**Your instructions**. After locating the line that contains "rewrite decide_True; [done|]." in the data below, set down exactly that line and each one after it through the line that contains "apply NoDup_filter, get_all_arcs_NoDup.", and nothing more.

**Records provided**.
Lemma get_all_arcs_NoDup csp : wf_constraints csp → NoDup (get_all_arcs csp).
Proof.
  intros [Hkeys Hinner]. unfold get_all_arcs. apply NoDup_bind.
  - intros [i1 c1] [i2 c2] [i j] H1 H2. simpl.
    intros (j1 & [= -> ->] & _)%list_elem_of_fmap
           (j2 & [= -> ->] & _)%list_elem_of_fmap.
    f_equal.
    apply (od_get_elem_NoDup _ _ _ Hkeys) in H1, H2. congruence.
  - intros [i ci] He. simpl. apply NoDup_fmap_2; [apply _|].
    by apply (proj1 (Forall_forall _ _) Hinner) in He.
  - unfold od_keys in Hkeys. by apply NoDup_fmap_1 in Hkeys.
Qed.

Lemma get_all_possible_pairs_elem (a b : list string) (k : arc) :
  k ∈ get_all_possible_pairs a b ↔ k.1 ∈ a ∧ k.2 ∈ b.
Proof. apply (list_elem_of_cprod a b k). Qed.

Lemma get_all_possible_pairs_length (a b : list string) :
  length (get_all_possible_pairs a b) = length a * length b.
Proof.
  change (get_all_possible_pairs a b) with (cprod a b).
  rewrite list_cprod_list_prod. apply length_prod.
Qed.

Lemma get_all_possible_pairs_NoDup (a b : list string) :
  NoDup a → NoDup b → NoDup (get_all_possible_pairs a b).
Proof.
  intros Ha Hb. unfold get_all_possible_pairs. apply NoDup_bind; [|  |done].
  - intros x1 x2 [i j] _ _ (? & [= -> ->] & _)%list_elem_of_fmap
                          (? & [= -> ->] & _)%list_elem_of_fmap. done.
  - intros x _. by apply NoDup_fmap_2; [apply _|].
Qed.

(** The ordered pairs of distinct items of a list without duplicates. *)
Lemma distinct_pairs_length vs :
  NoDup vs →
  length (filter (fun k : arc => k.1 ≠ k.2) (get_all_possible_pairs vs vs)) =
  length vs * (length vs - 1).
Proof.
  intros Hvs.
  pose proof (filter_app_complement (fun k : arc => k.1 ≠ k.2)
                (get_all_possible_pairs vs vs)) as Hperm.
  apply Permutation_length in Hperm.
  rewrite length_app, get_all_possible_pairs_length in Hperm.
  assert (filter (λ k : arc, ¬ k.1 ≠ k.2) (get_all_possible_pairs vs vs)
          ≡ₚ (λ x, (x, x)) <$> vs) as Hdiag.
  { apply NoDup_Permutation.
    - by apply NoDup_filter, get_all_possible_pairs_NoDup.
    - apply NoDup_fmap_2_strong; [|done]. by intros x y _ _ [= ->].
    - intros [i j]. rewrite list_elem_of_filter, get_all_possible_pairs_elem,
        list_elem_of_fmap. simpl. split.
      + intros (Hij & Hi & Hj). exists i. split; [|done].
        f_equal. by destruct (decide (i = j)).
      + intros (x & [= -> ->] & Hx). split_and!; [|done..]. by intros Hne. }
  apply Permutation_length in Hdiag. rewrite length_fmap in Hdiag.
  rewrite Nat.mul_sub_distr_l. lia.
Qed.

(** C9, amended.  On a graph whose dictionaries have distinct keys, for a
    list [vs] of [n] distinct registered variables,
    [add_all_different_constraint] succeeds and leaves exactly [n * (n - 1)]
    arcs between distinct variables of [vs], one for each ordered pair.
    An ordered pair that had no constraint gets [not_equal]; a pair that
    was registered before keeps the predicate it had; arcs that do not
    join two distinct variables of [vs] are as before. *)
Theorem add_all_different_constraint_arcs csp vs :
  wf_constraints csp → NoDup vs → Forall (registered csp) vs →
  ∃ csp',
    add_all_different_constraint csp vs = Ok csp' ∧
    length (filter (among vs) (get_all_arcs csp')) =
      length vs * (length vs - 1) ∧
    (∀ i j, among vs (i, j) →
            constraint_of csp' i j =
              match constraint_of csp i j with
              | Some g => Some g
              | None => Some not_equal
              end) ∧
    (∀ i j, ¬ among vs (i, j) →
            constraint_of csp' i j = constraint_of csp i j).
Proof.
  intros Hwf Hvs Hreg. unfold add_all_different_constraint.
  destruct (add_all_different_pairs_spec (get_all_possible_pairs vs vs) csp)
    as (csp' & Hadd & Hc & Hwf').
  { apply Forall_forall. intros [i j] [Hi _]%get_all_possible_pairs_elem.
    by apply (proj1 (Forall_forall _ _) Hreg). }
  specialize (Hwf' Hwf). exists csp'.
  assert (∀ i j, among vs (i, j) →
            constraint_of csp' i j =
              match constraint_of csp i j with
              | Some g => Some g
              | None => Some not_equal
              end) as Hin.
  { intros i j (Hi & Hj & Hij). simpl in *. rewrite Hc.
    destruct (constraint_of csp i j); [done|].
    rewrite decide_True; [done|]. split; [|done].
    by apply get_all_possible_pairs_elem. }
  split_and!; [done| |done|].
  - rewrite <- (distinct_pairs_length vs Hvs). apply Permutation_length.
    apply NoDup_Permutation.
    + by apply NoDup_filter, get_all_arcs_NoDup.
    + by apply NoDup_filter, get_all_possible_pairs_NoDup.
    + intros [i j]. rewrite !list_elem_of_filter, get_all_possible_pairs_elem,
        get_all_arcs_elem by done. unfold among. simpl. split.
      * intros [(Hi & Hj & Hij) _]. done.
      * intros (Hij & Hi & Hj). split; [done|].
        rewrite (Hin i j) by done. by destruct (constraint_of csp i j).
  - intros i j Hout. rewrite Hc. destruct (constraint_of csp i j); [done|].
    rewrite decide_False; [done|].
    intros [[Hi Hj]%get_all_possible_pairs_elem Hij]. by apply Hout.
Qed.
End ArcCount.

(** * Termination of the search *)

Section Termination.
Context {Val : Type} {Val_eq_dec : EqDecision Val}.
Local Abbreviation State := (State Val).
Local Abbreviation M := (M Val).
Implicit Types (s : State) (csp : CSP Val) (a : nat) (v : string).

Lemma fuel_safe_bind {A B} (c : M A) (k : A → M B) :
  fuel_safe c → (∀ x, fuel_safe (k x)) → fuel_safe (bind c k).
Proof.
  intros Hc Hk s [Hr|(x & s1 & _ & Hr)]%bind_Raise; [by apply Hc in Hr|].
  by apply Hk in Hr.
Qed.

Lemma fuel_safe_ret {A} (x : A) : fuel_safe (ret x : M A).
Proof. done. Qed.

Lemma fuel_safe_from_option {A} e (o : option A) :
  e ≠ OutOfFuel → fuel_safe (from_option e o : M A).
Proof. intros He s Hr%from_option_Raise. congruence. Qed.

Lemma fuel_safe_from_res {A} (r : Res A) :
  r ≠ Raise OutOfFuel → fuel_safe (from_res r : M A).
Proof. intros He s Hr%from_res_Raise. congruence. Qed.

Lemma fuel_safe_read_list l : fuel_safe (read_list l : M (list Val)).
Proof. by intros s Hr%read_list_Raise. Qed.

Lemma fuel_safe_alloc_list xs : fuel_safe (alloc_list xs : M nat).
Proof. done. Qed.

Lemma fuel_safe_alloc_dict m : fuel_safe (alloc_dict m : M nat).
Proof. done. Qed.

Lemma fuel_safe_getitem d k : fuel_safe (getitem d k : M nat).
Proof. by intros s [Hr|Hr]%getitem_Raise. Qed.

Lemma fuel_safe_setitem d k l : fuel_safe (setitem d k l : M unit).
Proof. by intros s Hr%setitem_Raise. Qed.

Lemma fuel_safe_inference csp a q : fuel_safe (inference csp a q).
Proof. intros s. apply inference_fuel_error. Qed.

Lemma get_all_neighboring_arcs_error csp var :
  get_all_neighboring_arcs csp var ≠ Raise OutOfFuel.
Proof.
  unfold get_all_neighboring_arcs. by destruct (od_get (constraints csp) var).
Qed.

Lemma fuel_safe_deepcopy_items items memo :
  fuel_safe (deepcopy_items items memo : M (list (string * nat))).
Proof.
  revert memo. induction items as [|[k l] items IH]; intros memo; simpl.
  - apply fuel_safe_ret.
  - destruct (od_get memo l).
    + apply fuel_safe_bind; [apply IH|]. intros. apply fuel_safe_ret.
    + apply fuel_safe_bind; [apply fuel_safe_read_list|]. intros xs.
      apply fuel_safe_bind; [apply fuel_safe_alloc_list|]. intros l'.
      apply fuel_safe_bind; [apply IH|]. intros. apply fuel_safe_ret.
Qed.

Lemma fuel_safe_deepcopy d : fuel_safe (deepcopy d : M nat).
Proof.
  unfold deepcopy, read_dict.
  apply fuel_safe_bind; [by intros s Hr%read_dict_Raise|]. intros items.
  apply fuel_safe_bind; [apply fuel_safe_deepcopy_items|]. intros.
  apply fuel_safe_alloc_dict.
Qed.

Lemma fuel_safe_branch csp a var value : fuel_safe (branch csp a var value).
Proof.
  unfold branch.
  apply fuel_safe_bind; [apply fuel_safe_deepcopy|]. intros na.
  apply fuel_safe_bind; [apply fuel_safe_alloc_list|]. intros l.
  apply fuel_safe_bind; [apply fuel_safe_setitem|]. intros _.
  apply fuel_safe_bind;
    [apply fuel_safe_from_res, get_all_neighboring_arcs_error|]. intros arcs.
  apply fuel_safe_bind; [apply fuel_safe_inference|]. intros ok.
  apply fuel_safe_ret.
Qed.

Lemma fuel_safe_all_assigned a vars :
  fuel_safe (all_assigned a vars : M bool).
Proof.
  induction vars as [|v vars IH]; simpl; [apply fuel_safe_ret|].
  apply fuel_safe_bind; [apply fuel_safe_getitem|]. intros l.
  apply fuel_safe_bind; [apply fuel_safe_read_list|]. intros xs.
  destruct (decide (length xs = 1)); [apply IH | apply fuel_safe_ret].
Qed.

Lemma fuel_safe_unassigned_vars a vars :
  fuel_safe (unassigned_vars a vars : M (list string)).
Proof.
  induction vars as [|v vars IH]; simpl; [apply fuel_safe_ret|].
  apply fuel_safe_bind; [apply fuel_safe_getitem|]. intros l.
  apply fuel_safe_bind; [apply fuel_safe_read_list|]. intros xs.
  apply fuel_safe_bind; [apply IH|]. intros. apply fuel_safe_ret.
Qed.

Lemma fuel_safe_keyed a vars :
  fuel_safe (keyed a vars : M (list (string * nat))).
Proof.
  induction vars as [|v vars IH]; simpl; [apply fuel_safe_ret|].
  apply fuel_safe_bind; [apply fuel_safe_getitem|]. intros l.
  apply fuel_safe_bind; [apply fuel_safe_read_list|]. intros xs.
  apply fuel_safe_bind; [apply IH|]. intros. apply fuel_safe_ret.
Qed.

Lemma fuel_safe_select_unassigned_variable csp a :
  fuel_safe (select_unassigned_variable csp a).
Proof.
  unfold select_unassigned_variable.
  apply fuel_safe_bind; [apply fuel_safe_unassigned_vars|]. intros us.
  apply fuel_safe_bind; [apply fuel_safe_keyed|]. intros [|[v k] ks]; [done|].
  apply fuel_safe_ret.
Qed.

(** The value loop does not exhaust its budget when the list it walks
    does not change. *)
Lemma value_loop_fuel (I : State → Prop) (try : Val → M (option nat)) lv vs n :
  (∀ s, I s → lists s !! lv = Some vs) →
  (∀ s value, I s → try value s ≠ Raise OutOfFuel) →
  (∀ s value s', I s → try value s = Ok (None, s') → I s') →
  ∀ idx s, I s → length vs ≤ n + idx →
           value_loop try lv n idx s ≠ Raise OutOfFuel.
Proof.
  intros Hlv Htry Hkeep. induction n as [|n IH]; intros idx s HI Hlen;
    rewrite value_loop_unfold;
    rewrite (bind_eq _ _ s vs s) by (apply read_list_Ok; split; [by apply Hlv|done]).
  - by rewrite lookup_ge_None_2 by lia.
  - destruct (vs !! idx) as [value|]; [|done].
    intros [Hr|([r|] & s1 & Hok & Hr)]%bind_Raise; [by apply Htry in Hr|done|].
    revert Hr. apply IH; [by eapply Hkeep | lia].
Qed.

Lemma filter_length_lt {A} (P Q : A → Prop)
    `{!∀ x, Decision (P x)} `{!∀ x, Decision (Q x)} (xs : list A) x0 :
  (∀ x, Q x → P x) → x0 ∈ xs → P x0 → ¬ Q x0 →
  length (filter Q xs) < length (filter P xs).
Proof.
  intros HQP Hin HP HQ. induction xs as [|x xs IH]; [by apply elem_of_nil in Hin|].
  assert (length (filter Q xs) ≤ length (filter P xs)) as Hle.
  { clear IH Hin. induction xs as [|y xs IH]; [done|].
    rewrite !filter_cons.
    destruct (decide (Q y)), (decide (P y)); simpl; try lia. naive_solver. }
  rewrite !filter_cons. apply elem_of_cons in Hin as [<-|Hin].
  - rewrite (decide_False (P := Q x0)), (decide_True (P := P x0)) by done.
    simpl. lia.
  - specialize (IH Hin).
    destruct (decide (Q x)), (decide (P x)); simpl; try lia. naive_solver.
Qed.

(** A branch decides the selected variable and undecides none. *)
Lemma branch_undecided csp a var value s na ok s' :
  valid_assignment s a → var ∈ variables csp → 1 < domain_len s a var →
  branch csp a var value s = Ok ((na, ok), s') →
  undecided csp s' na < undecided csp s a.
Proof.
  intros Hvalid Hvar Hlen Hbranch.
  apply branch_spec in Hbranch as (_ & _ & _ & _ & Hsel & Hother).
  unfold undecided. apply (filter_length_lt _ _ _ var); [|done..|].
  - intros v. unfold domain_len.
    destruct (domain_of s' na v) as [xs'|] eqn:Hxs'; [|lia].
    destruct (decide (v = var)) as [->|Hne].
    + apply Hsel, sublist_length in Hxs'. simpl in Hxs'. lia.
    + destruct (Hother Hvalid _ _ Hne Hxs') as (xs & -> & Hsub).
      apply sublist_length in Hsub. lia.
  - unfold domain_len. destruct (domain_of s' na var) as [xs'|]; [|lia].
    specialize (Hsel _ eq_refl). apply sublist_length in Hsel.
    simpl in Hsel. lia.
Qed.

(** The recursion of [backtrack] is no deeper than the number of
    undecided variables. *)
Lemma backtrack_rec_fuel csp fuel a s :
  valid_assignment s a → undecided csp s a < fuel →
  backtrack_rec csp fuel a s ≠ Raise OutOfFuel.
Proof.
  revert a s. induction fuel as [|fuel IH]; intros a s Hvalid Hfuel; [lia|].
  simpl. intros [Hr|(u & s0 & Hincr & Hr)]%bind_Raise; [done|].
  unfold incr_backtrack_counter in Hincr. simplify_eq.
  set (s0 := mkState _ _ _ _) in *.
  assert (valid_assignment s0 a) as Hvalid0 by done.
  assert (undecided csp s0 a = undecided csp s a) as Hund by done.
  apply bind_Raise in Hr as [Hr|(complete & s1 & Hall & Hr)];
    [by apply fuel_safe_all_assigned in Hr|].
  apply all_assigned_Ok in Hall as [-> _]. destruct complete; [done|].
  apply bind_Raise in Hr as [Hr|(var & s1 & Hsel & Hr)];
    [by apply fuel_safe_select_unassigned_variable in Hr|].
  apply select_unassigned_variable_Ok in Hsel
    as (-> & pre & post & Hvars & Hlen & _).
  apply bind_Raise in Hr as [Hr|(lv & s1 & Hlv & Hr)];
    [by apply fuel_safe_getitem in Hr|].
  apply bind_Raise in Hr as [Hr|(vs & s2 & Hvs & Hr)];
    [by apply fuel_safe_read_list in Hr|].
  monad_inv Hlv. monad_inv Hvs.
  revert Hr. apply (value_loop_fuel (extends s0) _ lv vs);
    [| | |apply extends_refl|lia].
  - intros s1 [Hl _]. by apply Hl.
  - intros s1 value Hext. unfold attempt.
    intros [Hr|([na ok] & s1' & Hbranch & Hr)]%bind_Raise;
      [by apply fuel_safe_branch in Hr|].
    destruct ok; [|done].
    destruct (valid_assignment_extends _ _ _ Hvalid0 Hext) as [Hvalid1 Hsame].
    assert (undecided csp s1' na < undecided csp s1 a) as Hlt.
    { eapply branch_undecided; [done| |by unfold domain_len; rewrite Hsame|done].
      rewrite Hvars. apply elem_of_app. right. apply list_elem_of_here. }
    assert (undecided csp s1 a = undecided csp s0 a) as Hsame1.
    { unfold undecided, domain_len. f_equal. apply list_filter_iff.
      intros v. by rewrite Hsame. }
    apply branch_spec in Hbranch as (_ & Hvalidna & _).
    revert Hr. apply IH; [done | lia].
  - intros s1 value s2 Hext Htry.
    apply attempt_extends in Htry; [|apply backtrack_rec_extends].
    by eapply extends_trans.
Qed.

**Exercise response**.
    rewrite decide_True; [done|]. split; [|done].
    by apply get_all_possible_pairs_elem. }
  split_and!; [done| |done|].
  - rewrite <- (distinct_pairs_length vs Hvs). apply Permutation_length.
    apply NoDup_Permutation.
    + by apply NoDup_filter, get_all_arcs_NoDup.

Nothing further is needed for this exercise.